As the ways to compromise an account become more numerous and sophisticated, it's more important than ever to manage password security and protect your business properly. This article examines common password attack types and best practices to combat them.


  • Applies to: Administrator and User

For more information about prerequisite terminology, see Cloud Office support terminology.

Common password attack types

The following things are common methods used by attackers trying to compromise your accounts.


Phishing is the act of impersonating a legitimate entity to obtain sensitive information from users like usernames, passwords, and credit card numbers. In email, phishing scams commonly use a method of email impersonation called spoofing. A successful phishing attack is particularly damaging because you have volunteered your current credentials to the scammer.

Use the following guidelines to protect your passwords from phishing attempts:

  • Never give sensitive information without verifying that the request is from a legitimate entity.

  • Never use the same password for different sites and accounts. Employing this policy helps contain the damage if you are the victim of phishing.

  • Immediately change your password if you suspect you are the victim of a phishing attack.

  • Tell company employees to remain vigilant and remind them of verification practices.


Malware is malicious software that collects information from you without your knowledge. Malware captures passwords through keystroke logging.

Use the following guidelines to avoid exposing your systems to malware:

  • Regularly install security updates for your operating systems, internet browsers, and any other software you use.

  • Be cautious of any email that includes a link or attachment, regardless of who appears to be the sender.

  • Install an antivirus program.

Dictionary attack

Hackers try a list of passwords against a username in hopes that the user has used an easy-to-guess password.

Prevent hackers from guessing your passwords by creating a unique password. Using a common password makes you a prime target for this attack. See Password best practices for guidance.

Password reset protocol attack

Password reset protocols are typically based on alternate contact information like phone numbers or email addresses. If a hacker has the information to reset your password, they don't need your current password.

Use the following guideline to prevent hackers from guessing your passwords:

  • Keep contact information current so that hackers can't use outdated information to impersonate you.

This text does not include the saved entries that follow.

(** ** A codec that satisfies the laws

    Fields in hexadecimal, each followed by a comma, after an opening brace. *)
Module ToyCodec.
Definition COMMA : byte := x2c.

Definition hex_val (b : byte) : option Z :=
  if between 48 57 b then Some (u8 b - 48)
  else if between 97 102 b then Some (u8 b - 87) else None.

Fixpoint unhex (bs : list byte) : option (list byte) :=
  match bs with
  | [] => Some []
  | a :: b :: r => x ← hex_val a; y ← hex_val b; cons (byte_of_Z (16 * x + y)) <$> unhex r
  | [_] => None
  end.

Definition is_plain (b : byte) : bool := between 48 57 b || between 97 102 b.

Lemma hex_digit_val d : 0 <= d < 16 -> hex_val (hex_digit d) = Some d /\ is_plain (hex_digit d) = true.
Proof.
  intros Hd.
  assert (H : forallb (fun d => bool_decide (hex_val (hex_digit d) = Some d) && is_plain (hex_digit d))
                (map Z.of_nat (List.seq 0 16)) = true) by (vm_compute; reflexivity).
  pose proof (forallb_range _ _ H d Hd) as Hc. simpl in Hc. bool_to_prop. done.
Qed.

Lemma hex_nibbles b : 0 <= u8 b / 16 < 16 /\ 0 <= u8 b mod 16 < 16.
Proof.
  pose proof (u8_range b). split; [split; [apply Z.div_pos; lia|apply Z.div_lt_upper_bound; lia]|].
  apply Z.mod_pos_bound. lia.
Qed.

Lemma unhex_hex bs : unhex (concat (map hex_byte bs)) = Some bs.
Proof.
  induction bs as [|b bs IH]; [done|]. simpl. destruct (hex_nibbles b) as [H1 H2].
  destruct (hex_digit_val _ H1) as [-> _], (hex_digit_val _ H2) as [-> _]. simpl. rewrite IH. simpl.
  rewrite <- Z.div_mod by lia. by rewrite byte_of_Z_u8.
Qed.

Lemma hex_plain bs : Forall (fun b => is_plain b = true) (concat (map hex_byte bs)).
Proof.
  induction bs as [|b bs IH]; [constructor|]. simpl. destruct (hex_nibbles b) as [H1 H2].
  constructor; [apply hex_digit_val; done|]. constructor; [apply hex_digit_val; done|done].
Qed.

Definition enc_field (s : string) : list byte := concat (map hex_byte (bytes_of s)) ++ [COMMA].
Definition enc (l : list string) : list byte := x7b :: concat (map enc_field l).

Fixpoint dec_fields (ps : list (list byte)) : option (list string) :=
  match ps with
  | [] => None
  | [p] => if bool_decide (p = []) then Some [] else None
  | p :: r => x ← unhex p; cons (string_of x) <$> dec_fields r
  end.

Definition dec_list (bs : list byte) : option (list string) :=
  match bs with
  | x7b :: r => dec_fields (split_list (fun b => bool_decide (b = COMMA)) r)
  | _ => None
  end.

Lemma plain_not b c : is_plain b = true -> is_plain c = false -> bool_decide (b = c) = false.
Proof. intros H H'. apply bool_decide_eq_false_2. congruence. Qed.

Lemma dec_enc l : dec_list (enc l) = Some l.
Proof.
  unfold dec_list, enc. induction l as [|s l IH]; [done|]. simpl. unfold enc_field at 1.
  rewrite <- app_assoc. simpl. rewrite split_list_app; [|eapply Forall_impl; [apply hex_plain|];
    intros b Hb; by apply plain_not|done].
  pose proof (split_list_nonempty (fun b => bool_decide (b = COMMA)) (concat (map enc_field l))) as Hne.
  destruct (split_list _ (concat (map enc_field l))) as [|p ps] eqn:E; [done|].
  change ((x ← unhex (concat (map hex_byte (bytes_of s))); cons (string_of x) <$> dec_fields (p :: ps))
          = Some (s :: l)).
  rewrite unhex_hex. cbn [mbind option_bind]. rewrite IH. cbn [fmap option_fmap option_map]. by rewrite string_of_bytes_of.
Qed.

Definition is_text (b : byte) : bool := is_plain b || bool_decide (b = COMMA) || bool_decide (b = x7b).

Lemma enc_text l : Forall (fun b => is_text b = true) (enc l).
Proof.
  unfold enc. constructor; [done|]. induction l as [|s l IH]; [constructor|]. simpl.
  apply Forall_app. split; [|done]. unfold enc_field. apply Forall_app. split; [|by repeat constructor].
  eapply Forall_impl; [apply hex_plain|]. intros b Hb. unfold is_text. by rewrite Hb.
Qed.

Lemma text_byte b : is_text b = true ->
  is_ascii_byte b = true /\ bool_decide (b = LF) = false /\ is_whitespace (u8 b) = false /\ b <> x0d.
Proof. destruct b; vm_compute; intros; split_and!; (done || discriminate). Qed.

Lemma text_utf8 bs : Forall (fun b => is_text b = true) bs -> utf8_decode bs = Some (map u8 bs).
Proof.
  intros H. apply utf8_decode_ascii. eapply Forall_impl; [exact H|].
  intros b Hb. by apply text_byte.
Qed.

Lemma drop_while_none {A} (p : A -> bool) l : Forall (fun x => p x = false) l -> drop_while p l = l.
Proof. destruct 1 as [|x l Hx _]; [done|]. simpl. by rewrite Hx. Qed.

Lemma text_not_blank l : is_blank (string_of (enc l)) = false.
Proof.
  unfold is_blank, is_empty. apply bool_decide_eq_false_2. unfold trim, chars.
  rewrite bytes_of_string_of, text_utf8 by apply enc_text. cbn [from_option id].
  assert (Hw : Forall (fun c => is_whitespace c = false) (map u8 (enc l))).
  { apply Forall_fmap. eapply Forall_impl; [apply enc_text|]. intros b Hb. by apply text_byte. }
  rewrite (drop_while_none _ (map u8 (enc l))) by done. rewrite drop_while_none by (by apply Forall_rev).
  rewrite rev_involutive. unfold of_chars, enc. intros H.
  apply (f_equal bytes_of) in H. rewrite bytes_of_string_of in H. cbn [map concat] in H.
  change (utf8_encode_char (u8 x7b)) with [x7b] in H. discriminate H.
Qed.

Lemma text_no_cr bs : Forall (fun b => is_text b = true) bs -> strip_cr bs = bs.
Proof.
  intros H. unfold strip_cr. apply Forall_rev in H.
  destruct (rev bs) as [|b r] eqn:E; [done|]. inversion H as [|? ? Hb _]; subst.
  destruct (text_byte b Hb) as (_ & _ & _ & Hne). by destruct b.
Qed.

(** *** Fields of the records *)

Fixpoint pos_bits (p : positive) : list byte :=
  match p with xH => [x32] | xO q => x30 :: pos_bits q | xI q => x31 :: pos_bits q end.

Fixpoint bits_pos (bs : list byte) : option positive :=
  match bs with
  | x32 :: _ => Some xH
  | x30 :: r => xO <$> bits_pos r
  | x31 :: r => xI <$> bits_pos r
  | _ => None
  end.

Lemma bits_roundtrip p : bits_pos (pos_bits p) = Some p.
Proof. induction p as [p IH|p IH|]; simpl; [by rewrite IH..|done]. Qed.

Definition of_Z (z : Z) : string :=
  string_of (match z with Z0 => [x7a] | Zpos p => x70 :: pos_bits p | Zneg p => x6e :: pos_bits p end).

Definition to_Z (s : string) : option Z :=
  match bytes_of s with
  | x7a :: _ => Some 0
  | x70 :: r => Zpos <$> bits_pos r
  | x6e :: r => Zneg <$> bits_pos r
  | _ => None
  end.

  • When you set up security questions and answers, select a question that an attacker researching your online social media accounts can't learn. For example, "What University did I graduate from?" is a bad security question. An attacker can likely find this information on your public Facebook or LinkedIn profile.

Password best practices

Meeting password requirements doesn't create a password robust enough to stop someone determined to access your account. While password requirements help prevent the most egregious of weak passwords, they don't make a password unbreakable.

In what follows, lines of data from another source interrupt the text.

(** [str::trim_end_matches('/')]. *)
Definition trim_end_slashes (s : string) : string :=
  string_of (rev (drop_while (fun b => bool_decide (b = x2f)) (rev (bytes_of s)))).

Definition discovery_uri (base : string) : string :=
  trim_end_slashes base +:+ "/.well-known/openid-configuration".

Definition fetch_provider_keys (base issuer : string) : Answer :=
  let? document := map_err (fun e => "fetching " +:+ discovery_uri base +:+ ": " +:+ e)
                     (fetch (discovery_uri base)) in
  let? document := ok_or (from_slice document) "the discovery document is not JSON" in
  let? declared := ok_or (get_str "issuer" document) "the discovery document has no `issuer`" in
  if negb (bool_decide (trim_end_slashes declared = trim_end_slashes issuer))
  then Err ("the discovery document declares issuer `" +:+ declared +:+ "`, not `" +:+ issuer +:+ "`")
  else
    let? uri := ok_or (get_str "jwks_uri" document) "the discovery document has no `jwks_uri`" in
    let? body := map_err (fun e => "fetching " +:+ uri +:+ ": " +:+ e) (fetch uri) in
    parse_key_set body.

Definition idp_answer (p : ProfileSource) : Answer := fetch_provider_keys (discovery_base p) (source_issuer p).

Fixpoint idp_refresh_loop (now : string -> Z) (l : list ProfileSource) (es : Entries) : Entries :=
  match l with
  | [] => es
  | p :: r => idp_refresh_loop now r (refresh_one (profile_id p) (now (profile_id p)) (idp_answer p) es)
  end.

Use the following guidelines to protect your accounts and create strong passwords:

  1. User education.

    A compromise typically starts with one user and quickly spreads through a whole company. Ensure that your users are taking precautions and know password best practices.

  2. Avoid patterns.

    Patterns are the key to a hacker's success. People are predictable and therefore make predictable passwords.

    • Do you repeat words or characters in your password to meet the character length requirement? fourfour44!! or PasswordPassword might satisfy a password length requirement but is easily predicted by a program trying to access your most valuable information.

    • Are you reusing passwords for many sites, applications, or accounts? If your social media account is compromised, a hacker is going to try to access your other accounts. Reusing passwords ensures that they succeed.

    • Is your password construction similar every time you change it?

      • Examine the password example Predictable2017. The first letter is capitalized and the password ends in a number. Many people construct their passwords this way, which is why malicious hacking programs always check for it.
      • You might think you can throw off the hacker with some character substitutions like Pr3dictab132017. This tactic is also a predictable pattern that many people use in passwords.
    • Changing aspects of your password isn't really changing your password. It's only a good idea to implement a password change schedule if you truly create a new unique password each time.

  3. Password strength.

    Character requirements and password length are only useful if you avoid patterns and are vigilant against attacks like phishing, malware, and proof attacks.

    Use the following guidelines to create a strong password:

    • Avoiding patterns is your primary goal when you create a password. The more unique you can make the password, the better.

    • Don't include public or personal information about yourself or those close to you in the password, including:

      • Birthdays
      • Pet names
      • Anniversaries
      • Company names, founding dates, and addresses
    • Try using a memorable phrase. For example: oneDayWew!llAllH4vEhoV6r:Cars. In this example, instead of substituting letters for similar-looking numbers, substitute random numbers. Instead of capitalizing the first character, leave it lower case. Instead of ending the password with a number, end with a word.